*Exercise input*
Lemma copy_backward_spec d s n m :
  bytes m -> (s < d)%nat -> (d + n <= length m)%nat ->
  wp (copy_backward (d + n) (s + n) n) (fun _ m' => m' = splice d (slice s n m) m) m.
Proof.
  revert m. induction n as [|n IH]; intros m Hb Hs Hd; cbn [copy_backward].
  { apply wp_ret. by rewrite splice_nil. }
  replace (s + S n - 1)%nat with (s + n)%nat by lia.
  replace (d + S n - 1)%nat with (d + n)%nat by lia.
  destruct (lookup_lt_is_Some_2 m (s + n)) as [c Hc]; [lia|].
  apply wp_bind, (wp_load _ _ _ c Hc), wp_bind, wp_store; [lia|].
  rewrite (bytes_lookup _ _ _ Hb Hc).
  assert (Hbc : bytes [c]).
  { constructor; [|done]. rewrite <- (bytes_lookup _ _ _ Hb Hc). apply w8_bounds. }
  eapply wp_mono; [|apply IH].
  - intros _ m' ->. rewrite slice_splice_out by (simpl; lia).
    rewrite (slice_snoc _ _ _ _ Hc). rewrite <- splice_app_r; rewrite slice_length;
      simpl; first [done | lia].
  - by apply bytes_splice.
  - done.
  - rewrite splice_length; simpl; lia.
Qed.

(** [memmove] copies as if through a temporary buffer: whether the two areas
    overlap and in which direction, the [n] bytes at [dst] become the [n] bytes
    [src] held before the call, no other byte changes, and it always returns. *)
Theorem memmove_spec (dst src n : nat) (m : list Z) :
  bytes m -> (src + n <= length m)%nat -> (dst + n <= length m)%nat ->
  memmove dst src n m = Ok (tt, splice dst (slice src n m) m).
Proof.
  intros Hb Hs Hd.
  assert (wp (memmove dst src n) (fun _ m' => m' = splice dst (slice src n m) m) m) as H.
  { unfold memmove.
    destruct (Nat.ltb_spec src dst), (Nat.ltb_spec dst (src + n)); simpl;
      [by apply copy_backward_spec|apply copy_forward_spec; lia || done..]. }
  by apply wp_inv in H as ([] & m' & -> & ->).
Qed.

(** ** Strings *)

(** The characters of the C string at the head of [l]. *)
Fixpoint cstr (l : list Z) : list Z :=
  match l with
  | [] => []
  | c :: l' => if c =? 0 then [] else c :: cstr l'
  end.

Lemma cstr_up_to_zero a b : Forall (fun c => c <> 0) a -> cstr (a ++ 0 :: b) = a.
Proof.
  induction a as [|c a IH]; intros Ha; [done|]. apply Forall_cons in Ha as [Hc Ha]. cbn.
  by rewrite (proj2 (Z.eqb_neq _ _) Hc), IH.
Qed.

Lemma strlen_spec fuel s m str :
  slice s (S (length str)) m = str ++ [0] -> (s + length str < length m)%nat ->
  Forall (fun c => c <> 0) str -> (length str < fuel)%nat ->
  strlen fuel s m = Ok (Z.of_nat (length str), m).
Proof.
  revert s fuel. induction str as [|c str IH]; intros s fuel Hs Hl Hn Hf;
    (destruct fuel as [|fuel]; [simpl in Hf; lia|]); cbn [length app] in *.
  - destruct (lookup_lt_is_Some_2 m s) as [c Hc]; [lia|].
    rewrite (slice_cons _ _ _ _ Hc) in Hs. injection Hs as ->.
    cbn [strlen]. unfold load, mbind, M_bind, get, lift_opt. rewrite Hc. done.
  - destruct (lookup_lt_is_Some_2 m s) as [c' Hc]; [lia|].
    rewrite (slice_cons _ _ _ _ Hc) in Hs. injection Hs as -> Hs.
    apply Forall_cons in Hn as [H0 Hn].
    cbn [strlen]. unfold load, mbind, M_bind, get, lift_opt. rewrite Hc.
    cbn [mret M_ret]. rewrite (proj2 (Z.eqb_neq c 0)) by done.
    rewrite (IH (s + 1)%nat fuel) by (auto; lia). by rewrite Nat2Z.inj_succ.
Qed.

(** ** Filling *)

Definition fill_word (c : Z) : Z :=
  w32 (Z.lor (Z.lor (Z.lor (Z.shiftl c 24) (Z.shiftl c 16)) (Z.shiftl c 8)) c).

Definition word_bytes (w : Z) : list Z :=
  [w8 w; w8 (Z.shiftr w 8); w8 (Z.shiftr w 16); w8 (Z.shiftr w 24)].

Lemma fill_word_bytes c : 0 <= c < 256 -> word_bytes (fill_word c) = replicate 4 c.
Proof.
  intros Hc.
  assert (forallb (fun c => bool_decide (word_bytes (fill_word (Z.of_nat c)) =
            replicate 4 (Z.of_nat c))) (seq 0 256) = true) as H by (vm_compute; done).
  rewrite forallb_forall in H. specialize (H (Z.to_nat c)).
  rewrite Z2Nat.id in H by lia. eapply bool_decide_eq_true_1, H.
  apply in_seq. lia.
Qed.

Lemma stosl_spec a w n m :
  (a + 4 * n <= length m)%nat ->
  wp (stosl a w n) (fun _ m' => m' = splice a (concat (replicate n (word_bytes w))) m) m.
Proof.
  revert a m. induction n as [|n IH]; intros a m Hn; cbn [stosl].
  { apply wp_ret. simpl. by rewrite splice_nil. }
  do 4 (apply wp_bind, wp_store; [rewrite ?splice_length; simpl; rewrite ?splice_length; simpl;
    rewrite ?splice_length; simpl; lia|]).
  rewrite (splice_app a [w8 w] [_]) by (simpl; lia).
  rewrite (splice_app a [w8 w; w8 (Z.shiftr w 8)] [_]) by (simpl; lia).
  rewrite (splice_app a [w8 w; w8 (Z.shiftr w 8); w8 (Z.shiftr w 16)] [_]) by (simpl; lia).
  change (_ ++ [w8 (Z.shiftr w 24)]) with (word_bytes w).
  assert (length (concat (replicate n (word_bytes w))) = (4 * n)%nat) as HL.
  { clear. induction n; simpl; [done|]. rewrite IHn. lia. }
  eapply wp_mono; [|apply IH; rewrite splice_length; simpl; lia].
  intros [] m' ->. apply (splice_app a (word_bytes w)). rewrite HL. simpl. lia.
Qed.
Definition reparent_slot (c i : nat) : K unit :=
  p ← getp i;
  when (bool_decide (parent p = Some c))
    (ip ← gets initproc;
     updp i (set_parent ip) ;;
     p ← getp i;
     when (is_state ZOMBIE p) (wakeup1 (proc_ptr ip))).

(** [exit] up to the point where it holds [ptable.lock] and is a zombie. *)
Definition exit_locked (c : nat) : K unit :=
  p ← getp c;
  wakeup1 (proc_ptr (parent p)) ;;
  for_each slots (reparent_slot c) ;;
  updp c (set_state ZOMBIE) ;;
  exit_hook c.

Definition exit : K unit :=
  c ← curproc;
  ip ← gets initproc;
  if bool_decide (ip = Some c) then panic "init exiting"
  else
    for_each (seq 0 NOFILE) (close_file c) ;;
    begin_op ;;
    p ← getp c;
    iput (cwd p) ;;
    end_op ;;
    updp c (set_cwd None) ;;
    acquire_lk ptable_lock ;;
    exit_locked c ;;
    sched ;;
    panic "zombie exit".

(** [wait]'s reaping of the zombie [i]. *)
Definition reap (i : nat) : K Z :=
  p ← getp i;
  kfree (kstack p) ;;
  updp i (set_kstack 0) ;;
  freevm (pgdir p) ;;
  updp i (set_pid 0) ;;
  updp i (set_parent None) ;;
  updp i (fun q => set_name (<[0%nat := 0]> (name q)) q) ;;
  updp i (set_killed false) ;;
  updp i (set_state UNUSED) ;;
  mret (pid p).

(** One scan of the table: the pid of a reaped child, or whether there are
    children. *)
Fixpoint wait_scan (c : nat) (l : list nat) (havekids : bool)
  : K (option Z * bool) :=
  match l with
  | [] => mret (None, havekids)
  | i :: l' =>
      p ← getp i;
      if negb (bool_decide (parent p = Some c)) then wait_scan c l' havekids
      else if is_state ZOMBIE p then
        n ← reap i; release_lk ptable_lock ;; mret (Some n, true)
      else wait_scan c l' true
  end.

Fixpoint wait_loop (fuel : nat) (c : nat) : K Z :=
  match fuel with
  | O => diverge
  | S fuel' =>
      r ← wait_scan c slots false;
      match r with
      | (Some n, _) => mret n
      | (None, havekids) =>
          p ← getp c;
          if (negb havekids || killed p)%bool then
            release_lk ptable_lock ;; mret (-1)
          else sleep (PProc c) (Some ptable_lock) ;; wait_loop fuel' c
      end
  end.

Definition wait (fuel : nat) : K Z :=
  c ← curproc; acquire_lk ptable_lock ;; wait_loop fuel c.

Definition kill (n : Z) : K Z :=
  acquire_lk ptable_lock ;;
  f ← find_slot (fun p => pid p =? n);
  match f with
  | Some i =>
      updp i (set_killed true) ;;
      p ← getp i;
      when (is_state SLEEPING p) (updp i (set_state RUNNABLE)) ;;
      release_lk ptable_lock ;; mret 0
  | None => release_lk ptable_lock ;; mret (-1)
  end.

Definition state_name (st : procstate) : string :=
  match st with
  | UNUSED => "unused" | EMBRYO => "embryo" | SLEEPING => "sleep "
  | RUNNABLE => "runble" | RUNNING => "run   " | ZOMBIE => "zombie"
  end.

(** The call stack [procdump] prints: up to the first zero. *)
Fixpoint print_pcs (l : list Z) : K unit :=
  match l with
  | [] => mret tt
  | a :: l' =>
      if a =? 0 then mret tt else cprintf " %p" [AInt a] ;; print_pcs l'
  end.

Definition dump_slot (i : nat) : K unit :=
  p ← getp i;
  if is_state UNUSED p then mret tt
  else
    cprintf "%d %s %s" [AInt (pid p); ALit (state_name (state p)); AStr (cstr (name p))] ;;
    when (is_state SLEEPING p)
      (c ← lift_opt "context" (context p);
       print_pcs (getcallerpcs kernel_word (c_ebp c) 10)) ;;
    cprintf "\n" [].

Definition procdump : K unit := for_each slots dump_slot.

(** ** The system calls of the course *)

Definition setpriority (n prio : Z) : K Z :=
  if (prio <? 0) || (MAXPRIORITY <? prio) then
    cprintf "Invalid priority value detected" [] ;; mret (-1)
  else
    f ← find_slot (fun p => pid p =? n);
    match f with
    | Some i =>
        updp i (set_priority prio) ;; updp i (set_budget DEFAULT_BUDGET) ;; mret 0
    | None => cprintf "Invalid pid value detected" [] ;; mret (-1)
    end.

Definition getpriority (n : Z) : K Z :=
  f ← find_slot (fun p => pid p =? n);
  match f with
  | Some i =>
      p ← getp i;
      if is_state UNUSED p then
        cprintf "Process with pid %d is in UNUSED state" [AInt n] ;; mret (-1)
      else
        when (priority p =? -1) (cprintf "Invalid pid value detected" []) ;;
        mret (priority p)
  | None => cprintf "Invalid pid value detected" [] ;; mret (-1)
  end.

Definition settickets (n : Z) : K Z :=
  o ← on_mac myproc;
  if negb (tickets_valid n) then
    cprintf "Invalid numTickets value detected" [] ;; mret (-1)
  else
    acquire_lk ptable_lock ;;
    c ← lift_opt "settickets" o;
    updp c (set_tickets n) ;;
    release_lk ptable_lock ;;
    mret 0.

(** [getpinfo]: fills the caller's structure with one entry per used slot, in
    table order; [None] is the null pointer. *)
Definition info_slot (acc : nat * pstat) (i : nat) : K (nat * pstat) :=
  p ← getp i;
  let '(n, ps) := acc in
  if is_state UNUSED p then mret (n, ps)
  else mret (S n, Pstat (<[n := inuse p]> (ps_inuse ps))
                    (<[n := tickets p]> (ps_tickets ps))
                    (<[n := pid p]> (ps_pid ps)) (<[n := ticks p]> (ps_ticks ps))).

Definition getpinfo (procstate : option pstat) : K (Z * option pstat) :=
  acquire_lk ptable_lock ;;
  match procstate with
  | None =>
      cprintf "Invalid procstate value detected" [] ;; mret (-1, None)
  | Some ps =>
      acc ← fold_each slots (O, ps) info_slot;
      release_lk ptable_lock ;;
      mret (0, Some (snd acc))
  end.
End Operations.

*What the task asks*
Return every line above where "AInt" appears.

*Your response*
      if a =? 0 then mret tt else cprintf " %p" [AInt a] ;; print_pcs l'
    cprintf "%d %s %s" [AInt (pid p); ALit (state_name (state p)); AStr (cstr (name p))] ;;
        cprintf "Process with pid %d is in UNUSED state" [AInt n] ;; mret (-1)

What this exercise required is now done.